||QRP Portable Operations|
In my experience, one should be clear regarding the objectives of carrying a rig along on a hike. Unless the primary goal is to operate from a specific location, I tend to find the rig to be an unwanted distraction and excess weight to carry. I used to carry a 2m HT as I thought it could be useful for emergencies, but had visions of some lid asking me for a SOTA or grid number or similar trivia, so gave that up.
A useful addition would be to make to make a small, lightweight collapsible operating table to fit in my backpack. Using the backpack itself or wet grass as a table isn't very satisfactory.
The big advantage of operating outdoors is that there is plenty of room to erect antennas. I can never understand why some QRPers handicap themselves with inefficient shortened antennas when in the field. If operating solely on 20 metres, my normal antenna is an end-fed halfwave. This is quick and easy to erect and I normally configure it as a sloper. This only requires one support, which is normally supplied by a friendly tree. If above the treeline or elsewhere devoid of trees, I have a Cabelas 14ft Panrod which is lightweight and collapses to quite a short length. I use velcro straps to attach the fishing rod to a signpost or other suitable support to achieve more height.
On 40m, I normally use a dipole, fed with RG174U, which can be erected quickly at a low height and is very effective for NVIS operation. I can easily make contacts around Europe with 3 watts on 40 metres.

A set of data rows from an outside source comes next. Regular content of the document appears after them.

Lemma to_lowercase_ascii (s : list Z) : ascii s -> to_lowercase s = to_ascii_lowercase s.
Proof.
  induction 1 as [|c s Hc _ IH]; [done|]. unfold to_lowercase in *. simpl. rewrite IH.
  unfold to_lower_char. destruct (Z.eqb_spec c 304); [lia|]. destruct (Z.eqb_spec c 8490); [lia|]. done.
Qed.

Lemma lower_star (c : Z) : to_ascii_lower_char c = c_star <-> c = c_star.
Proof. unfold to_ascii_lower_char, is_ascii_uppercase, c_star. case_match; lia. Qed.

Lemma lower_star_free (m : list Z) : star_free m -> star_free (to_ascii_lowercase m).
Proof. intros H. apply Forall_fmap. eapply Forall_impl; [exact H|]. intros c Hc. simpl. by rewrite lower_star. Qed.

Lemma contains_char_iff (c : Z) (s : list Z) : contains_char c s = true <-> c ∈ s.
Proof.
  unfold contains_char. rewrite existsb_exists. setoid_rewrite Z.eqb_eq. split.
  - intros (x & Hx & ->). by apply list_elem_of_In.
  - intros H. exists c. split; [by apply list_elem_of_In|done].
Qed.

Lemma star_free_contains (m : list Z) : star_free m -> contains_char c_star m = false.
Proof.
  intros H. apply not_true_iff_false. rewrite contains_char_iff. intros Hin.
  unfold star_free in H. rewrite Forall_forall in H. by apply (H c_star).
Qed.

Lemma star_free_no_prefix (m : list Z) : star_free m -> starts_with [c_star] m = false.
Proof.
  intros H. apply not_true_iff_false. rewrite starts_with_spec. intros [r ->].
  by apply Forall_cons in H as [? _].
Qed.

Lemma star_free_no_suffix (m : list Z) : star_free m -> ends_with [c_star] m = false.
Proof.
  intros H. apply not_true_iff_false. rewrite ends_with_spec. intros [r ->].
  apply Forall_app in H as [_ [? _]%Forall_cons]. done.
Qed.

Lemma ends_with_star (m : list Z) : ends_with [c_star] (m ++ [c_star]) = true.
Proof. apply ends_with_spec. by exists m. Qed.

Lemma starts_with_star (m : list Z) : starts_with [c_star] (c_star :: m) = true.
Proof. apply starts_with_spec. by exists m. Qed.

(** The comparison once both sides are in lower case. *)
Definition lower_match (path pattern : list Z) : bool :=
  if negb (contains_char c_star pattern) then bool_decide (path = pattern)
  else if starts_with [c_star] pattern && ends_with [c_star] pattern then
    contains (take (length pattern - 2) (drop 1 pattern)) path
  else match strip_prefix [c_star] pattern with
       | Some suffix => ends_with suffix path
       | None => if ends_with [c_star] pattern
                 then starts_with (take (length pattern - 1) pattern) path
                 else bool_decide (path = pattern)
       end.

For reliability, the RG174U feeder is terminated with a phono plug and I use a phono-BNC adapter to connect to the DSW-II Antenna socket. This removes the worry of a BNC plug failing in the field, as the ones designed for use on RG174U don't look too sturdy.
For lightness and strength, the wire antennas use 26awg copperclad steel wire (type #534) from The Wireman. To prevent tangles on this type of wire, I've found G3CWI's Wire Winders to be very effective.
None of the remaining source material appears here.